Am I resilient?

June 29, 2020

Resilience is a prominent word in the world of mental wellness. Resilience is examined on different occasions to understand and facilitate growth and healing for children, youth, and adults alike. The ability to have resilience is seen as a positive and powerful predictor of an individual dealing with adversity and overcoming challenges.

 

You may wonder, what is Resilience? And do I have it? Resilience has different definitions. From the Merriam-webster’s dictionary it says:

Resilience  noun

re·​sil·​ience | \ ri-ˈzil-yən(t)s  \

1: the capability of a strained body to recover its size and shape after deformation caused especially by compressive stress

2: an ability to recover from or adjust easily to misfortune or change

 

I encourage you to think about what this means for you.

 

Recently I had an unexpected loss in my world. I felt devastated, and very stuck. I have had other losses in life, so I knew that eventually my focus would shift. However, I was caught in a turmoil of thoughts, feelings, doubt, anger, self-pity, sadness, bewilderment. I was struggling with the loss and doubting if I could overcome the challenge.
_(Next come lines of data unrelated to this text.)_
Lemma boundary_byte s1 t c rest n : is_scalar c = true -> (str_len t < n < str_len t + len_utf8 c)%nat ->
  exists b, as_bytes (s1 ++ (t ++ [c]) ++ rest) !! (str_len s1 + n)%nat = Some b /\ 128 <= b.
Proof.
  intros Hc Hn. rewrite !as_bytes_app. rewrite lookup_app_r by (rewrite length_as_bytes; lia). rewrite length_as_bytes. replace (str_len s1 + n - str_len s1)%nat with n by lia.
  rewrite <- app_assoc. rewrite lookup_app_r by (rewrite length_as_bytes; lia). rewrite length_as_bytes. simpl. rewrite app_nil_r.
  pose proof (length_encode_utf8 c) as HL. rewrite lookup_app_l by lia. destruct (lookup_lt_is_Some_2 (encode_utf8 c) (n - str_len t)) as [b Hb]; [lia|].
  exists b. split; [done|]. destruct (is_ascii c) eqn:Ea; [rewrite len_utf8_ascii in * by done; lia|]. apply (encode_utf8_high c); try done. by eapply list_elem_of_lookup_2.
Qed.

Lemma chunk_step src init k o out : wf_str src -> Z.of_nat (str_len src) <= MAX_FILE_SIZE -> (16 * S k <= str_len src)%nat -> (o < 16)%nat ->
  scanned src init k o out ->
  exists o' out', (o' < 16)%nat /\ scanned src init (S k) o' out' /\
    forall chunks, chunk_loop is_ascii_chunk newline_indexes src (S chunks) k o out = chunk_loop is_ascii_chunk newline_indexes src chunks (S k) o' out'.
Proof.
  intros Hw Hmax Hlen Ho (s1 & s2 & -> & Hs1 & -> & Hover). cbn [chunk_loop]. pose proof (as_bytes_is_byte _ Hw) as HB. rewrite str_len_app in *.
  unfold CHUNK_SIZE. rewrite (Nat.mul_comm k 16). set (chunk := take 16 (drop (16 * k) (as_bytes (s1 ++ s2)))).
  assert (HL : length chunk = 16%nat) by (unfold chunk; rewrite length_take, length_drop, length_as_bytes, str_len_app; lia).
  assert (Hbytes : Forall is_byte chunk) by (unfold chunk; by apply Forall_take, Forall_drop).
  apply Forall_app in Hw as [Hw1 Hw2]. destruct (is_ascii_chunk chunk) eqn:Ea.
  - apply (ascii_ok chunk HL Hbytes) in Ea. assert (o = 0%nat) as ->.
    { destruct o as [|o]; [done|]. destruct Hover as (b & Hb & ?); [lia|]. assert (Hin : chunk !! 0%nat = Some b).
      { unfold chunk. rewrite lookup_take by lia. rewrite lookup_drop. by rewrite Nat.add_0_r. }
      rewrite list.Forall_forall in Ea. specialize (Ea b ltac:(by eapply list_elem_of_lookup_2)). unfold is_ascii in Ea. propify. lia. }
    rewrite Nat.add_0_r in Hs1. assert (Hc : chunk = take 16 (as_bytes s2)).
    { unfold chunk. rewrite as_bytes_app, drop_app_ge by (rewrite length_as_bytes; lia). rewrite length_as_bytes, Hs1, Nat.sub_diag. done. }
    destruct (ascii_prefix 16 s2) as [s3 Hs]; [done|lia|by rewrite <- Hc|]. clear Hover HB. clearbody chunk. rewrite <- Hc in Hs. clear Hc. subst s2.
    rewrite (newlines_ok chunk HL). exists 0%nat, (extend init (s1 ++ chunk) 0). split; [lia|]. split.
    + exists (s1 ++ chunk), s3. rewrite <- app_assoc. split_and!; try done; [|lia].
      rewrite str_len_app, <- (length_as_bytes chunk), (ascii_self chunk Ea). lia.
    + intros chunks. cbn [Nat.eqb assert_that obind]. f_equal. rewrite extend_app, Hs1, Z.add_0_l. destruct (ascii_tables chunk 0 (Z.of_nat (16 * k)) Ea) as [HN HM]. rewrite Z.add_0_r in HN, HM.
      change (extend (extend init s1 0) chunk (Z.of_nat (16 * k))) with ((extend init s1 0).1 ++ newline_table chunk (Z.of_nat (16 * k)), (extend init s1 0).2 ++ multi_byte_table chunk (Z.of_nat (16 * k))).
      rewrite HN, HM, app_nil_r. f_equal. f_equal. apply list_fmap_ext. intros ? index Hi%list_elem_of_lookup_2.
      apply indexes_from_lt in Hi. unfold newlines_of in Hi. rewrite length_fmap, HL in Hi. unfold pos_add, pos_from_usize, wrap_u32, MAX_FILE_SIZE, u32_max in *.
      rewrite (Z.mod_small (Z.of_nat (16 * k + 1))), Z.mod_small by lia. lia.
  - rewrite <- Hs1, str_from_app. cbn [unwrap obind].
    destruct (chars_to_prefix (16 - o) s2) as [s3 Hs3]. set (t := chars_to (16 - o) s2) in *.
    pose proof (chars_to_len (16 - o) s2 ltac:(lia)) as Ht. fold t in Ht.
    exists (str_len t - (16 - o))%nat, (extend init (s1 ++ t) 0). assert (Hov := chars_to_over (16 - o) s2). fold t in Hov. split; [|split].
    + destruct (decide (16 - o < str_len t)%nat) as [Hx|]; [|lia]. destruct (Hov Hx) as (u & c & Eu & ?). rewrite Eu, str_len_app. simpl. pose proof (len_utf8_pos c). lia.
    + exists (s1 ++ t), s3. rewrite <- app_assoc, <- Hs3. split_and!; try done; [rewrite str_len_app; lia|].
      intros Hx. destruct (Hov ltac:(lia)) as (u & c & Eu & Hn). rewrite Hs3, Eu. replace (16 * S k)%nat with (str_len s1 + (16 - o))%nat by lia.
      apply boundary_byte; [|done]. rewrite Hs3, Eu in Hw2. apply list.Forall_app in Hw2 as [Hw2 _]. apply list.Forall_app in Hw2 as [_ Hw2]. by inversion Hw2.
    + intros chunks. unfold MAX_FILE_SIZE, u32_max in *. assert (Hp : pos_from_usize (str_len s1) = Z.of_nat (str_len s1)) by (apply Z.mod_small; lia). rewrite Hp.
      rewrite analyze_generic_ok by (done || (unfold MAX_FILE_SIZE, u32_max; lia)). cbn [obind]. fold t. by rewrite extend_app, Z.add_0_l.
Qed.

Lemma chunk_loop_ok src init chunks k o out : wf_str src -> Z.of_nat (str_len src) <= MAX_FILE_SIZE -> (16 * (k + chunks) <= str_len src)%nat -> (o < 16)%nat ->
  scanned src init k o out ->
  exists o' out', chunk_loop is_ascii_chunk newline_indexes src chunks k o out = Ret (o', out') /\ scanned src init (k + chunks) o' out'.
Proof.
  intros Hw Hmax. revert k o out. induction chunks as [|chunks IH]; intros k o out Hlen Ho HS; [exists o, out; by rewrite Nat.add_0_r|].
  destruct (chunk_step src init k o out) as (o1 & out1 & Ho1 & HS1 & ->); try done; [lia|]. destruct (IH (S k) o1 out1) as (o' & out' & E & HS'); try done; [lia|].
  exists o', out'. split; [done|]. by replace (k + S chunks)%nat with (S k + chunks)%nat by lia.
Qed.

Lemma analyze_chunks_ok src init : wf_str src -> Z.of_nat (str_len src) <= MAX_FILE_SIZE ->
  analyze_source_file_chunks is_ascii_chunk newline_indexes src init = Ret (extend init src 0).
Proof.
  intros Hw Hmax. unfold analyze_source_file_chunks, CHUNK_SIZE. pose proof (Nat.div_mod_eq (str_len src) 16) as HD. pose proof (Nat.mod_upper_bound (str_len src) 16 ltac:(lia)) as HM.
  destruct (chunk_loop_ok src init (str_len src / 16) 0 0 init) as (o & out & -> & (s1 & s2 & Hs & Hs1 & -> & _)); try done; [lia|lia| |].
  { exists [], src. rewrite extend_nil. split_and!; try done. lia. }
  cbn [obind]. replace (str_len src - str_len src mod 16 + o)%nat with (str_len s1) by lia. assert (HL : str_len src = (str_len s1 + str_len s2)%nat) by (by rewrite Hs, str_len_app).
  destruct (Nat.ltb_spec (str_len s1) (str_len src)) as [Hlt|Hge].
  - rewrite Hs at 1. rewrite str_from_app. cbn [unwrap obind]. rewrite Hs in Hw. apply Forall_app in Hw as [_ Hw2]. unfold MAX_FILE_SIZE, u32_max in *.
    assert (Hp : pos_from_usize (str_len s1) = Z.of_nat (str_len s1)) by (apply Z.mod_small; lia). rewrite Hp.
    rewrite analyze_generic_ok by (done || (unfold MAX_FILE_SIZE, u32_max; lia)). cbn [obind]. replace (str_len src - str_len s1)%nat with (str_len s2) by lia.
    by rewrite Hs, extend_app, Z.add_0_l, chars_to_all.
  - destruct s2 as [|c s2]; [rewrite app_nil_r in Hs; by rewrite Hs|]. simpl in HL. pose proof (len_utf8_pos c). lia.
Qed.
End ChunkLoop.

(** ** Lines, columns, positions

    The line table as the starts of the lines of the text, the columns as characters since the last newline, the
    normalized text and the positions that lead back to the original one. *)

(** *** Lines *)

(** The lines of a text, each with the newline that ends it. *)
Fixpoint split_lines (s : str) : list str :=
  match s with
  | [] => []
  | c :: s =>
      if c =? NEWLINE then [c] :: split_lines s
      else match split_lines s with [] => [[c]] | l :: ls => (c :: l) :: ls end
  end.

(** The offsets at which they start. *)
Fixpoint starts (o : Z) (ls : list str) : list Z :=
  match ls with [] => [] | l :: ls => o :: starts (o + Z.of_nat (str_len l)) ls end.
Definition line_table (s : str) : list Z := starts 0 (split_lines s).

Lemma concat_split_lines s : concat (split_lines s) = s.
Proof.
  induction s as [|c s IH]; [done|]. simpl. destruct (c =? NEWLINE); [simpl; by rewrite IH|]. destruct (split_lines s) as [|l ls]; simpl in *; by rewrite <- IH.
Qed.

Lemma split_lines_nil s : split_lines s = [] <-> s = [].
Proof. split; [|by intros ->]. destruct s as [|c s]; [done|]. simpl. destruct (c =? NEWLINE); [done|]. by destruct (split_lines s). Qed.

Lemma newline_table_bounds s o : Forall (fun x => o < x <= o + Z.of_nat (str_len s)) (newline_table s o).
Proof.
  revert o. induction s as [|c s IH]; intros o; [constructor|]. cbn [newline_table str_len]. pose proof (len_utf8_pos c). apply list.Forall_app. split.
  - destruct (c =? NEWLINE); repeat constructor; lia.
  - eapply list.Forall_impl; [apply IH|]. simpl. lia.
Qed.

Lemma newline_table_sorted s o : StronglySorted Z.lt (newline_table s o).
Proof.
  revert o. induction s as [|c s IH]; intros o; [constructor|]. cbn [newline_table]. destruct (c =? NEWLINE) eqn:E; [|apply IH]. simpl. constructor; [apply IH|].
  propify. subst c. eapply list.Forall_impl; [apply newline_table_bounds|]. simpl. change (len_utf8 NEWLINE) with 1%nat. lia.
Qed.

Lemma line_table_filter s o : filter (fun x => x < o + Z.of_nat (str_len s)) (o :: newline_table s o) = starts o (split_lines s).
Proof.
  revert o. induction s as [|c s IH]; intros o.
  - simpl. rewrite filter_cons_False by lia. done.
  - pose proof (len_utf8_pos c). cbn [newline_table str_len split_lines]. rewrite filter_cons_True by lia. specialize (IH (o + Z.of_nat (len_utf8 c))).
    replace (o + Z.of_nat (len_utf8 c) + Z.of_nat (str_len s)) with (o + Z.of_nat (len_utf8 c + str_len s)) in IH by lia.
    destruct (Z.eqb_spec c NEWLINE) as [->|Hn].
    + change (Z.of_nat (len_utf8 NEWLINE)) with 1 in IH |- *. cbn [app]. by rewrite IH.
    + cbn [app]. destruct (split_lines s) as [|l ls] eqn:El.
      * apply split_lines_nil in El. by subst s.
      * destruct s as [|d s]; [done|]. rewrite filter_cons_True in IH by (cbn [str_len]; pose proof (len_utf8_pos d); lia). cbn [starts] in IH. apply (f_equal tail) in IH. cbn [tail] in IH. rewrite IH.
        cbn [starts str_len]. f_equal. f_equal. lia.
Qed.

Lemma filter_below l e : Forall (fun x : Z => x < e) l -> filter (fun x => x < e) l = l.
Proof. induction 1 as [|x l Hx _ IH]; [done|]. by rewrite filter_cons_True, IH. Qed.

Lemma remove_last_filter l e : StronglySorted Z.lt l -> Forall (fun x => x <= e) l -> l <> [] ->
  match list.last l with Some x => if x =? e then removelast l else l | None => l end = filter (fun x => x < e) l.
Proof.
  intros Hs Hl Hn. destruct (exists_last Hn) as (l' & x & ->). rewrite last_snoc, removelast_last, list.filter_app.
  assert (HF : filter (fun y => y < e) l' = l').
  { apply filter_below, list.Forall_forall. intros y Hy. apply StronglySorted_app_iff in Hs as (_ & _ & Hs). apply list.Forall_app in Hl as [_ Hl]. inversion_clear Hl.
    rewrite list.Forall_forall in Hs. specialize (Hs y Hy). inversion_clear Hs. lia. }
  rewrite HF. destruct (Z.eqb_spec x e) as [->|].
  - by rewrite filter_cons_False, app_nil_r by lia.
  - apply list.Forall_app in Hl as [_ Hl]. inversion_clear Hl. rewrite filter_cons_True by lia. done.
Qed.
I took the loss very seriously and went to seek help from my clinical supervisor and my therapist. The feelings were acknowledged; and because I have been through other circumstances in the past and overcome it, both professionals said to me, “You have high resiliency, hang in there”. My response was, “what do you mean?” I was feeling very stuck, and unable to climb out of the low point. Along with my healing, I have been thinking and doing art around “resiliency”.  This is what I have come to understand for myself as healthy resilience.

 

Resilience is the ability to bounce back after a stressful situation; to be adaptable to stress and change. Resilience is the ability to go with the flow and remain true to myself. Resilience is the ability to find a way to ground myself, become attuned to self again, and care for myself. It is the ability to overcome periods when I am “out of my window of tolerance”. Then I can return to knowing myself and working from authentic self, rather than the reactive and defensive self.

 

In the end, resilience is the ability to return to healthy, wholesome, engaged functioning after a disappointment, a challenge, a trauma. Resilience is the ability to shine amidst and after adversity; to rise again; to Bloom again. To use the adversity as a place of growth rather than a place of devastation. Resilience is the ability to find new ways of growth amidst exploration of the trauma.

 

In the context of psychotherapy and creating a Blooming Life, if I am a bulb or plant, I may experience a difficult season, ground, environment – poor fertilization, bad temperature, no watering, being stomped on; but the bulb and plant does not die. Rather it lives and manages to return another season.  And in this metaphor is another key correlation: being resilient and rising again does not mean immediately bouncing back, but rather it takes time. Resilience is the ability to take the time to rejuvenate. To have and believe in hope for the next season when we can Bloom again.

 

I have been working hard to understand the loss, and to make changes about myself. I have come to learn more about myself. I believe I am in the midst of change and growth. My life did not follow the path I thought it was taking, but I have a new future. And in the last few weeks I have been feeling more hopeful. I believe I am resilient.

 

This is the first part of Resilience. Two other questions remain, that I will ponder later. These are, “Why is resiliency important?”; “What helps develop one’s resiliency?”

 

May you find the water and fertilizer you need to move on.